Heute ist der 7.03.2026 und die Gerichte in Korneuburg beschäftigen sich mit einem besonders aufsehenerregenden Fall von Untreue, der die Schattenseiten der menschlichen Psyche ins Licht rückt. Eine 50-jährige Frau, die für ein wissenschaftliches Institut tätig war, gestand, über einen Zeitraum von mehr als 10 Jahren in die eigene Tasche gewirtschaftet zu haben. Ihr Geständnis kam während der Verhandlung im Landesgericht Korneuburg, wo sie angab, aus Rache gehandelt zu haben. Ihr Vorgehen umfasste unter anderem Überweisungen auf ihr eigenes Konto, eingelöste Schecks und über 850 Bestellungen über das Amazon-Konto der Einrichtung, was zu einem Gesamtschaden von 1,4 Millionen Euro führte, der bis 2022 unbemerkt blieb.
Die Angeklagte schilderte, dass sie unter psychischen Belastungen aufgrund prekärer Arbeitsverhältnisse litt, was sie zu einem Burn-out und sogar zu Selbstmordgedanken führte. Zudem entwickelte sie eine Spielsucht nach einem Besuch in Las Vegas, die sie mittlerweile überwunden hat. Ihre Verteidigung argumentierte, dass die Spielsucht als Krankheit einen Milderungsgrund darstellt, und verwies darauf, dass die Angeklagte geständig und zuvor unbescholten war. Doch Ungereimtheiten in ihren Aussagen und Zeugenberichte, die ihre Darstellung der chaotischen Finanzverhältnisse widersprachen, führten zu einer Verurteilung. Der Schöffensenat sprach die Frau der Untreue und des schweren gewerbsmäßigen Betrugs schuldig und verhängte eine Freiheitsstrafe von drei Jahren, wovon ein Jahr bedingt ist.
Psychologische Dimensionen von Untreue
Untreue ist nicht nur ein rechtliches, sondern auch ein zutiefst psychologisches Thema. Eine Studie der University of Denver zeigt, dass Personen, die einmal untreu waren, dreimal häufiger in künftigen Beziehungen untreu sind.
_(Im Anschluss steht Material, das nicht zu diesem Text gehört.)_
Lemma ab_min_loop_i_count (l : list Move) :
  bounded_children s cn rec l ->
  forall alpha beta bv bm mt, exists r mt',
    ab_min_loop_i rec s l alpha beta bv bm mt = Ok (r, mt') /\
    nodes_explored mt <= nodes_explored mt'
      <= nodes_explored mt + zsum (map cn l).
Proof.
  induction l as [|a l IH]; intros Hok alpha beta bv bm mt; simpl.
  - eexists _, _. split; [reflexivity | lia].
  - destruct (Hok a (or_introl eq_refl)) as (Hpos & s' & -> & Hrec). simpl.
    destruct (Hrec alpha beta mt) as ([v mv] & mt1 & -> & Hn). simpl.
    assert (Hok' : bounded_children s cn rec l) by (intros x Hx; apply Hok; simpl; auto).
    pose proof (bounded_children_sum l Hok') as Hsum.
    destruct (zlt v bv);
      (match goal with
       | |- context [zle ?x alpha] => destruct (zle x alpha)
       end;
       [eexists _, _; split; [reflexivity | simpl; lia]
       |match goal with
        | |- context [ab_min_loop_i rec s l alpha ?be ?b ?m mt1] =>
            destruct (IH Hok' alpha be b m mt1) as (r & mt' & -> & Hn')
        end; eexists _, _; split; [reflexivity | lia]]).
Qed.
End Pruned.
End CountingLoops.

(** The count of one instrumented minimax run depends on the state only. *)
Lemma minimax_instrumented_count (s : State) :
  wf_board s ->
  1 <= visited_minimax s /\
  forall d mt, exists r mt',
    minimax_instrumented s d mt = Ok (r, mt') /\
    nodes_explored mt' = nodes_explored mt + visited_minimax s.
Proof.
  revert s.
  assert (H : forall s, wf_board s -> exists n, 1 <= n /\
            forall d mt, exists r mt',
              minimax_instrumented s d mt = Ok (r, mt') /\
              nodes_explored mt' = nodes_explored mt + n).
  { apply (game_induction (fun s => exists n, 1 <= n /\
            forall d mt, exists r mt',
              minimax_instrumented s d mt = Ok (r, mt') /\
              nodes_explored mt' = nodes_explored mt + n)).
    intros s Hwf IH.
    destruct (terminal s) eqn:Hterm.
    - exists 1. split; [lia|]. intros d mt.
      rewrite minimax_instrumented_unfold by assumption. cbv zeta.
      rewrite Hterm, utility_value_terminal by assumption. simpl.
      eexists _, _. split; [reflexivity | reflexivity].
    - set (cn := fun a => match result s a with
                          | Ok s' => visited_minimax s'
                          | Raise _ => 0
                          end).
      exists (1 + zsum (map cn (actions s))).
      assert (Hcn : forall a, In a (actions s) -> 1 <= cn a /\
                forall d, counted_children s cn
                  (fun s mt => minimax_instrumented s d mt) [a]).
      { intros a Ha. pose proof (result_legal s a Hwf Ha) as Hres.
        destruct (IH a _ Ha Hres) as (n & Hn1 & Hn).
        assert (Hv : cn a = n).
        { unfold cn, visited_minimax. rewrite Hres.
          destruct (Hn 0 new_metrics) as (r & mt' & -> & E). destruct r. simpl in E. lia. }
        split; [lia|]. intros d x [<-|[]].
        eexists. split; [exact Hres|]. intros mt. rewrite Hv. apply Hn. }
      split.
      + assert (0 <= zsum (map cn (actions s))); [|lia].
        apply zsum_nonneg, Forall_map, Forall_forall.
        intros a Ha. destruct (Hcn a Ha). lia.
      + intros d mt. rewrite minimax_instrumented_unfold by assumption. cbv zeta.
        rewrite Hterm.
        assert (Hok : counted_children s cn
                  (fun s mt => minimax_instrumented s (d + 1) mt) (actions s)).
        { intros a Ha. destruct (Hcn a Ha) as [_ Hc].
          apply (Hc (d + 1) a). simpl. auto. }
        destruct (player s).
        * destruct (max_loop_i_count s cn _ (actions s) Hok NegInf None (visit mt d))
            as (r & mt' & -> & Hn).
          eexists _, _. split; [reflexivity|]. simpl in Hn. lia.
        * destruct (min_loop_i_count s cn _ (actions s) Hok PosInf None (visit mt d))
            as (r & mt' & -> & Hn).
          eexists _, _. split; [reflexivity|]. simpl in Hn. lia. }
  intros s Hwf. destruct (H s Hwf) as (n & Hn1 & Hn).
  assert (Hv : visited_minimax s = n).
  { unfold visited_minimax. destruct (Hn 0 new_metrics) as (r & mt' & -> & E).
    destruct r. simpl in E. lia. }
  rewrite Hv. auto.
Qed.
Über 50 % der Erwachsenen in Deutschland haben mindestens einmal Untreue erlebt, was verdeutlicht, wie verbreitet dieses Phänomen ist. Die emotionalen Folgen sind oft tiefgreifend und vielschichtig. Betrogene Partner kämpfen häufig mit intensiven Emotionen wie Wut und Schmerz, die zu psychischen Problemen wie Angstzuständen oder gar Depressionen führen können.
Die emotionalen Reaktionen auf Betrug sind individuell und variieren je nach Beziehung und Resilienz. Viele Menschen berichten von anhaltenden negativen Emotionen und körperlichen Beschwerden, die durch den Stress und die seelischen Turbulenzen ausgelöst werden. Über 80 % der Menschen in Partnerschaften wünschen sich Treue, und die Entdeckung von Untreue kann tiefgreifende Scham hervorrufen. Unterstützung durch Freunde und Familie ist entscheidend für den Heilungsprozess, während professionelle Hilfe oft notwendig ist, um die emotionalen Wunden zu heilen. Die Auseinandersetzung mit dem Betrug ist wichtig für die Wiederherstellung der seelischen Gesundheit, und geeignete Bewältigungsstrategien können helfen, zukünftige emotionale Schäden zu vermeiden.
Die Rolle der sozialen Unterstützung
Die Wahrscheinlichkeit, dass Untreue langfristige psychische Folgen hat, ist hoch. Laut Experten sind soziale Unterstützung und Psychotherapie entscheidend für die Genesung. Humor und eine positive Perspektive können ebenfalls unterstützend wirken. Es gibt keine universelle Lösung für die Verarbeitung von Untreue, da jeder Heilungsprozess einzigartig ist. Die psychologischen Phasen, die nach einem Betrug durchlaufen werden, reichen vom Erkennen des Betrugs über emotionale Reaktionen wie Schock und Schmerz bis hin zu langfristigen Folgen wie Misstrauen und Angstzuständen.
Zusammenfassend zeigt der Fall der Angeklagten aus Korneuburg, dass Untreue nicht nur rechtliche Konsequenzen hat, sondern auch tiefgreifende psychologische Dimensionen birgt, die sowohl den Betroffenen als auch ihre sozialen Kreise betreffen. Die Auseinandersetzung mit den emotionalen und psychologischen Folgen von Untreue ist ein wichtiger Schritt auf dem Weg zur Heilung.